Definition init_service_p {E} : prog pam E (option Service) :=
  ptry (tx (pam_on_fs load))
    (λ config,
      let scim := ScimClient_new (cfg_base_url (cfg_scim config))
        (cfg_bearer_token (cfg_scim config)) in
      ptry (pam_storage_p
          (open_p (cfg_db_path (cfg_cache config)) (cfg_ttl_seconds (cfg_cache config))))
        (λ cache,
          let! svc := pam_backend_p (db_p (Service_new_p config scim cache)) in
          Done (Ok (Some svc)))
        (λ _, Done (Ok None)))
    (λ _, Done (Ok None)).

Definition init_oidc_client_p {E} : prog pam E (option OidcClient) :=
  ptry (tx (pam_on_fs load))
    (λ config,
      let discover_fn :=
        if cfg_allow_insecure (cfg_oidc config) then discover_insecure else discover in
      ptry (tx (pam_on_net (discover_fn (cfg_issuer_url (cfg_oidc config))
          (cfg_client_id (cfg_oidc config)) (cfg_client_secret (cfg_oidc config)))))
        (λ c, Done (Ok (Some c)))
        (λ _, Done (Ok None)))
    (λ _, Done (Ok None)).

Definition get_service_t {A} (k : option Service → pam_thread A) : pam_thread A :=
  get_or_init PamServiceOnce pam_service pam_set_service init_service_p k.
Definition get_oidc_client_t {A} (k : option OidcClient → pam_thread A) : pam_thread A :=
  get_or_init PamClientOnce pam_client pam_set_client init_oidc_client_p k.

(** The mutex of the service; a poisoned one is recovered. *)
Definition verify_subject_t (username sub : string) : pam_thread Z :=
  if bool_decide (sub = username) then Return (Ok PAM_SUCCESS)
  else get_service_t (λ svc,
    match svc with
    | None => Return (Ok PAM_AUTH_ERR)
    | Some svc =>
        locked PamMutex (pam_backend_p (lookup_user_by_name_p svc username)) (λ r,
          match r with
          | Ok (Some user) =>
              if bool_decide (user_external_id user = sub) then Return (Ok PAM_SUCCESS)
              else Return (Ok PAM_AUTH_ERR)
          | Ok None => Return (Ok PAM_AUTH_ERR)
          | Err _ => Return (Ok PAM_AUTH_ERR)
          | Panic => Return Panic
          end)
    end).

Definition authenticate_t : pam_thread Z :=
  ttry (tx (pam_on_net get_pam_user))
    (λ username, get_oidc_client_t (λ client,
      match client with
      | None => Return (Ok PAM_AUTHINFO_UNAVAIL)
      | Some client =>
          ttry (pam_net_p (authenticate_device_flow_p client "openid" display))
            (λ token,
              match tr_id_token token with
              | None => Return (Ok PAM_AUTH_ERR)
              | Some id_token_raw =>
                  ttry (tx (pam_on_net (validate_id_token client id_token_raw)))
                    (λ claims, verify_subject_t username (cl_sub claims))
                    (λ _, Return (Ok PAM_AUTH_ERR))
              end)
            (λ _, Return (Ok PAM_AUTH_ERR))
      end))
    (λ _, Return (Ok PAM_AUTH_ERR)).

Definition chauthtok_t : pam_thread Z :=
  get_oidc_client_t (λ client,
    match client with
    | None => Return (Ok PAM_AUTHTOK_ERR)
    | Some c =>
        ttry (tx (E:=Empty_set) (pam_on_net (pam_info
          ("Password changes are not supported via PAM for OIDC accounts." +:+ newline +:+
           "Please change your password at your identity provider:" +:+ newline +:+ "  " +:+
           ep_issuer (oc_endpoints c)))))
          (λ _, Return (Ok PAM_AUTHTOK_ERR)) (λ _, Return (Ok PAM_AUTHTOK_ERR))
    end).

Definition acct_mgmt_t : pam_thread Z :=
  ttry (tx (pam_on_net get_pam_user))
    (λ username, get_service_t (λ svc,
      match svc with
      | None => Return (Ok PAM_AUTHINFO_UNAVAIL)
      | Some svc =>
          locked PamMutex (pam_backend_p (check_user_active_p svc username)) (λ r,
            match r with
            | Ok active => Return (Ok (if active then PAM_SUCCESS else PAM_PERM_DENIED))
            | Err _ => Return (Ok PAM_AUTHINFO_UNAVAIL)
            | Panic => Return Panic
            end)
      end))
    (λ _, Return (Ok PAM_AUTH_ERR)).
End pam_calls.
Lemma run_paginate c {T} (dec : decoder T) resource pages start all :
  run (paginate_p c dec resource pages start all) ≡ paginate c dec resource pages start all.
Proof.
  revert start all. induction pages as [|pages IH]; intros start all; [done|].
  cbn [paginate_p paginate]. rewrite run_bind. apply bind_proper; [apply run_tx|intros resp].
  destruct (_ || _); [done|]. rewrite run_bind.
  apply bind_proper; [apply run_local_narrow|intros start']. apply IH.
Qed.

Lemma run_db_p {E A} (p : prog db E A) : run (db_p p) ≡ on_db (run p).
Proof. apply run_pzoom, _. Qed.
Lemma run_net_p {E A} (p : prog net E A) : run (net_p p) ≡ on_net (run p).
Proof. apply run_pzoom, _. Qed.
Lemma run_tx_err {S E E' A} (f : E → E') (m : M S E A) : run (pmap_err f (tx m)) ≡ map_err f m.
Proof. by rewrite run_pmap_err, run_tx. Qed.

Lemma run_Service_new {E} config scim cache :
  run (Service_new_p (E:=E) config scim cache) ≡ Service_new config scim cache.
Proof.
  unfold Service_new_p, Service_new. rewrite run_bind. apply bind_proper; [|by intros []].
  rewrite run_ptry. apply try_with_proper; [apply run_purge_expired|by intros ?..].
Qed.

Variable self : Service.

(** A user or a group that SCIM knows, admitted and then used. *)
Lemma run_admit_user_then {B} su (k : User → M backend ServiceError B)
    (kp : User → prog backend ServiceError B) :
  (∀ u, run (kp u) ≡ k u) →
  run (let! user := db_p (admit_user_p self su) in kp user) ≡
    (let? user := scim_user_to_model self su in
     map_err from (on_db (store_user user)) ;;? k user).
Proof.
  intros Hk. rewrite run_bind. etrans.
  { apply bind_proper; [etrans; [apply run_db_p|apply run_admit_user]|exact Hk]. }
  intros b. unfold bind. destruct (scim_user_to_model self su b) as [[u|e|] b']; [|done..].
  by destruct (map_err from (on_db (store_user u)) b') as [[[]|e|] b''].
Qed.

Lemma run_admit_group_then {B} sg (k : Group → M backend ServiceError B)
    (kp : Group → prog backend ServiceError B) :
  (∀ g, run (kp g) ≡ k g) →
  run (let! group := db_p (admit_group_p self sg) in kp group) ≡
    (let? group := scim_group_to_model self sg in
     map_err from (on_db (store_group group)) ;;? k group).
Proof.
  intros Hk. rewrite run_bind. etrans.
  { apply bind_proper; [etrans; [apply run_db_p|apply run_admit_group]|exact Hk]. }
  intros b. unfold bind. destruct (scim_group_to_model self sg b) as [[g|e|] b']; [|done..].
  by destruct (map_err from (on_db (store_group g)) b') as [[[]|e|] b''].
Qed.

Lemma run_lookup_user_by_name name : run (lookup_user_by_name_p self name) ≡ lookup_user_by_name self name.
Proof.
  unfold lookup_user_by_name_p, lookup_user_by_name. case_bool_decide; [done|].
  rewrite run_ptry. apply try_with_proper; [apply run_tx| |intros e; apply run_tx_err].
  intros [su|]; [by apply run_admit_user_then|apply run_tx_err].
Qed.

Lemma run_lookup_user_by_uid uid : run (lookup_user_by_uid_p self uid) ≡ lookup_user_by_uid self uid.
Proof.
  unfold lookup_user_by_uid_p. rewrite run_bind.
  apply bind_proper; [apply run_tx_err|by intros [u|]].
Qed.

Lemma run_lookup_group_by_name name :
  run (lookup_group_by_name_p self name) ≡ lookup_group_by_name self name.
Proof.
  unfold lookup_group_by_name_p, lookup_group_by_name. case_bool_decide; [done|].
  rewrite run_ptry. apply try_with_proper; [apply run_tx| |intros e; apply run_tx_err].
  intros [sg|]; [by apply run_admit_group_then|apply run_tx_err].
Qed.
Lemma pam_safe_authenticate w : pam_sound w → pam_safe (λ r w, login_answered r (pam_net w)) None authenticate_t w.
Proof.
  intros Hw. assert (∀ z w', z = PAM_AUTH_ERR ∨ z = PAM_AUTHINFO_UNAVAIL → pam_sound w' →
    pam_safe (λ r w, login_answered r (pam_net w)) None (Return (L:=module_lock) (Ok z)) w') as Hdeny.
  { intros z w' Hz Hw'. apply (pam_safe_return _ _ (pam_net w')); [by split|]. intros w2 _.
    destruct Hz as [-> | ->]; [by left|by right; left]. }
  apply (pam_safe_get_user _ _ _ (pam_net w)); [by split| |intros e w1 [Hw1 _]; apply Hdeny; auto].
  intros user w1 [Hw1 _] (log1 & Hg1 & Huser).
  apply (pam_safe_get_oidc_client _ _ (pam_net w1)); [by split|].
  intros [client|] w2 Hw2 Hc; [|apply Hdeny; [auto|apply Hw2]].
  specialize (Hc client eq_refl).
  apply (pam_safe_device_flow _ _ _ _ (pam_net w1)); [done| |intros e w3 [Hw3 _]; apply Hdeny; auto|].
  2: { intros w3 _ Hover. right; right; left. split; [done|]. by exists client. }
  intros token w3 Hw3. destruct (tr_id_token token) as [raw|]; [|apply Hdeny; [auto|apply Hw3]].
  apply (pam_safe_validate _ _ _ _ _ (pam_net w1)); [done| |intros e w4 [Hw4 _]; apply Hdeny; auto].
  intros claims log3 w4 Hg3 Hw4 Hv. apply (pam_safe_verify_subject _ _ _ log3); [done|by left|].
  intros w5 Hw5 Hs. do 3 right. split; [done|]. exists user, client, raw, log3, claims.
  split_and!; [|done|apply Hw5|done|done]. exists log1. split; [by etrans|done].
Qed.

(** The account check answers one of four codes. *)
Definition account_answered (r : outcome Empty_set Z) : Prop :=
  ∃ z, r = Ok z ∧ z ∈ [PAM_SUCCESS; PAM_PERM_DENIED; PAM_AUTHINFO_UNAVAIL; PAM_AUTH_ERR].

Lemma pam_safe_acct_mgmt w : pam_sound w → pam_safe (λ r _, account_answered r) None acct_mgmt_t w.
Proof.
  intros Hw. assert (∀ z w', pam_sound w' →
    z ∈ [PAM_SUCCESS; PAM_PERM_DENIED; PAM_AUTHINFO_UNAVAIL; PAM_AUTH_ERR] →
    pam_safe (λ r _, account_answered r) None (Return (L:=module_lock) (Ok z)) w') as Hcode.
  { intros z w' Hw' Hz. apply (pam_safe_return _ _ (pam_net w')); [by split|]. intros w2 _. by exists z. }
  apply (pam_safe_get_user _ _ _ (pam_net w)); [by split| |intros e w1 [Hw1 _]; apply Hcode; by set_unfold; auto].
  intros user w1 [Hw1 _] _.
  apply (pam_safe_get_service _ _ (pam_net w1)); [by split|].
  intros [svc|] w2 Hw2 Hu; [|apply Hcode; [apply Hw2|by set_unfold; auto]].
  eapply (pam_safe_service (λ r _, r ≠ Panic)); [exact Hw2| |done|].
  - intros b Hb. eapply rg_mono; [apply keeps_check_user_active; [by apply Hu|done]|].
    intros r b' [_ Hf]. by intros ->.
  - intros [[]|e|] w3 [Hw3 _] Hp; [apply Hcode; by set_unfold; auto..|done].
Qed.
Definition nss_getgrgid_r_after_name_lookup : M nss Empty_set () :=
  let? '(status, c) := getgrnam "engineering" 4096 in
  assert_eq status Success ;;?
  let? '(status2, c2) := getgrgid (gr_gid (cl_result c)) 4096 in
  assert_eq status2 Success ;;?
  let? name := read_str (cl_buf c2) (gr_name (cl_result c2)) in
  assert_eq name "engineering" ;;?
  assert_true (in_range (gr_gid (cl_result c2))).

Definition ffi_tests : list (M nss Empty_set ()) :=
  [nss_getpwnam_r_fills_passwd_struct; nss_getpwnam_r_returns_notfound_for_unknown_user;
   nss_getpwuid_r_after_name_lookup; nss_getpwnam_r_returns_tryagain_on_small_buffer;
   nss_initgroups_dyn_returns_supplementary_gids;
   nss_initgroups_dyn_returns_success_for_unknown_user; nss_getgrnam_r_fills_group_struct;
   nss_getgrnam_r_returns_notfound_for_unknown_group; nss_getgrgid_r_after_name_lookup].
End ffi_tests.

(** ** [oidc.rs]: the OIDC client, and [pam.rs] *)

Section client_tests.
Context `{World} `{JsonParser} `{BuildProfile} `{Jsonwebtoken} (base : string).

Definition discover_test_client : M net Empty_set OidcClient :=
  unwrap (discover_insecure base "test-client-id" None).

Definition oidc_discovery_parses_endpoints : M net Empty_set () :=
  let? client := discover_test_client in
  let endpoints := oc_endpoints client in
  assert_true (contains (ep_token endpoints) "/token") ;;?
  assert_true (contains (ep_device_authorization endpoints) "/device") ;;?
  assert_true (contains (ep_jwks_uri endpoints) "/jwks") ;;?
  assert_ne (ep_issuer endpoints) "".

(** The closure that keeps the code and the URI: it tells them, and the test reads
    what was told last. *)
Definition keep (code uri : string) : M net OidcError () := λ log,
  (Ok tt, log ++ [Told code; Told uri]).
Definition told (log : net) : list string :=
  omap (λ e, match e with Told text => Some text | _ => None end) log.
Definition displayed : M net Empty_set (string * string) := λ log,
  match reverse (told log) with uri :: code :: _ => (Ok (code, uri), log) | _ => (Ok ("", ""), log) end.
(** [if (saved) { xs = JSON.parse(saved) } else { xs = [] }], read at the
    type of the collection. [Some xs]: nothing is stored, or the text
    stored is a list of records, as the plugin writes it. [None]: the
    text is something else. Then [JSON.parse] throws, or it returns a
    value that the typed collections of the embedding cannot hold;
    [parseThrows] tells the two apart. The embedding follows the loader
    only on documents whose blobs are absent, lists of records, or not
    JSON; the statements below that depend on a blob say which of these
    they are about. *)
Definition loadDecisions (saved : string) : option (list Decision.t) :=
  if truthy saved then Decision.parse saved else Some [].

Definition loadResources (saved : string) : option (list Resource.t) :=
  if truthy saved then Resource.parse saved else Some [].

(** [JSON.parse(saved)] is reached and throws: something is stored, and
    it is not JSON. *)
Definition parseThrows (saved : string) : bool :=
  truthy saved && negb (Json.well_formed saved).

» WORK TO COMPLETE
When a line of the records includes "engineering", that line belongs in the answer.

» EXERCISE RESPONSE
  let? '(status, c) := getgrnam "engineering" 4096 in
  assert_eq name "engineering" ;;?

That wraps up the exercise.